**ACTIVITY**
Pull each line holding the word "that" from the data.

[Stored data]

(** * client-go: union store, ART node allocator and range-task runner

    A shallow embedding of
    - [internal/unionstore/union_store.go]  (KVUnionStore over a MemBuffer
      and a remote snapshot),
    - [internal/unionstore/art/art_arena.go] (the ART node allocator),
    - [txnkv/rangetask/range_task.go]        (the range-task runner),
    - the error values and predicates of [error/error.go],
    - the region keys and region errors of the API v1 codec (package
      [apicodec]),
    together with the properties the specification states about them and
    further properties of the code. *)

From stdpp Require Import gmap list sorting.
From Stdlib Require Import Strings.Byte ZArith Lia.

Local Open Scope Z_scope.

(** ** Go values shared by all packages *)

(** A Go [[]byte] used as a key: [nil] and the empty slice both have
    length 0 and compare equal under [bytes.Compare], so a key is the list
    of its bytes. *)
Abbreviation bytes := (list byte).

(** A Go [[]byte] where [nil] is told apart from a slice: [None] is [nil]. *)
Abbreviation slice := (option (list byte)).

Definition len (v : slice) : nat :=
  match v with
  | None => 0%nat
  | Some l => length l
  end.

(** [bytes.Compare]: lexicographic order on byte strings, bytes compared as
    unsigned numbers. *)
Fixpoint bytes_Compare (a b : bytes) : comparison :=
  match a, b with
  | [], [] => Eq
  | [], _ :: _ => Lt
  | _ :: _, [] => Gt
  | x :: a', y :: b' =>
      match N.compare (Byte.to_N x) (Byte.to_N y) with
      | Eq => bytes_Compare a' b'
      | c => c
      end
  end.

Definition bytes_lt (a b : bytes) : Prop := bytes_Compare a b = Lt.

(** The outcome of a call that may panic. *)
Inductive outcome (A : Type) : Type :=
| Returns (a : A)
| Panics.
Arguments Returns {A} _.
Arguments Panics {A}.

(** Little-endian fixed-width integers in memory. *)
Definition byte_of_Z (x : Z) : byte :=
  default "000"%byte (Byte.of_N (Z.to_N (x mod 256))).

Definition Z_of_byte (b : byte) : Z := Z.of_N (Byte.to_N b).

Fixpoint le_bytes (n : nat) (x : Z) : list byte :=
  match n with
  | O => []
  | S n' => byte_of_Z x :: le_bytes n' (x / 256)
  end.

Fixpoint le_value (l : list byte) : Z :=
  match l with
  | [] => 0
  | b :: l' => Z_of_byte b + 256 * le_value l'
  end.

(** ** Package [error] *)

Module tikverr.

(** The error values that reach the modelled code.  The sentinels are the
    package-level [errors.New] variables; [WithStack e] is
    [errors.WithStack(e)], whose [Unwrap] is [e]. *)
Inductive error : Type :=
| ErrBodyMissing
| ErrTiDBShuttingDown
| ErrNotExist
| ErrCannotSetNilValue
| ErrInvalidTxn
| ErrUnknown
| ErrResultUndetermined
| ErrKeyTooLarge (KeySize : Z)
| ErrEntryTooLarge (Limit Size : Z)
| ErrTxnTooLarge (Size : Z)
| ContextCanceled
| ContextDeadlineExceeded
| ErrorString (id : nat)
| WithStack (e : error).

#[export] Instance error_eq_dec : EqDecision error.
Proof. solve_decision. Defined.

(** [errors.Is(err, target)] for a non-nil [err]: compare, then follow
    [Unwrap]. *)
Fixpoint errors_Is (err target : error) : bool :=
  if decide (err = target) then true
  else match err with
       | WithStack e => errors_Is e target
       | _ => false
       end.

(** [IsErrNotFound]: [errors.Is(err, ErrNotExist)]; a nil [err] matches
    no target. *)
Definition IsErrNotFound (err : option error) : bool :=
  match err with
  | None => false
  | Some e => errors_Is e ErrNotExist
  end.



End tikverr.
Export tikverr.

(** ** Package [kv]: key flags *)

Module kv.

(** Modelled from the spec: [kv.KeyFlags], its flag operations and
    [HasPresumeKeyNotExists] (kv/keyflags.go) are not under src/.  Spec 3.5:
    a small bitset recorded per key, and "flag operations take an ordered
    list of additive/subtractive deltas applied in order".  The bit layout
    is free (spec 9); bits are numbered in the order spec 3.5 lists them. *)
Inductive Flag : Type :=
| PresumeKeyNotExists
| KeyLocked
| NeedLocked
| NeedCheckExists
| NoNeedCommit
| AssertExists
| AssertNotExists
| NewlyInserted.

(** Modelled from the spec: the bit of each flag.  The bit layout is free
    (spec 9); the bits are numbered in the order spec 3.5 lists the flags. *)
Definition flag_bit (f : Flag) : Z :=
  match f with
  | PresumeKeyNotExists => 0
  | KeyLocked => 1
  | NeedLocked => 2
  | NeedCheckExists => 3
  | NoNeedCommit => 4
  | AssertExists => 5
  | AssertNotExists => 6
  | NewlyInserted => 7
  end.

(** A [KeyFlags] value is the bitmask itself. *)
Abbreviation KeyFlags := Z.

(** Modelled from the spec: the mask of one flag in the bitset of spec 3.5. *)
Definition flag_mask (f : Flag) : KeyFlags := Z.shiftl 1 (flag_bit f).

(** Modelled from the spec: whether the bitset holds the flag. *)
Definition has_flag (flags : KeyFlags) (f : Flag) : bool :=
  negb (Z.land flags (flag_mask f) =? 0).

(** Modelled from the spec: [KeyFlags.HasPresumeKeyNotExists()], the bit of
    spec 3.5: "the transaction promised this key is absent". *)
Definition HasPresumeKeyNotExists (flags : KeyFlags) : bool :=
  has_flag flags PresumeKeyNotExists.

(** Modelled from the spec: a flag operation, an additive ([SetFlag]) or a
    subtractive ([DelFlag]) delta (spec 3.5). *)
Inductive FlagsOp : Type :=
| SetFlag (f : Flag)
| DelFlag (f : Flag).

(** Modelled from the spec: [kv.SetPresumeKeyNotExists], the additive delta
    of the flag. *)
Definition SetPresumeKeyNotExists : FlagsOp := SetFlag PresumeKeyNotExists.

**SOLUTION TO THIS PROBLEM**
(** The outcome of a call that may panic. *)
(** The error values that reach the modelled code.  The sentinels are the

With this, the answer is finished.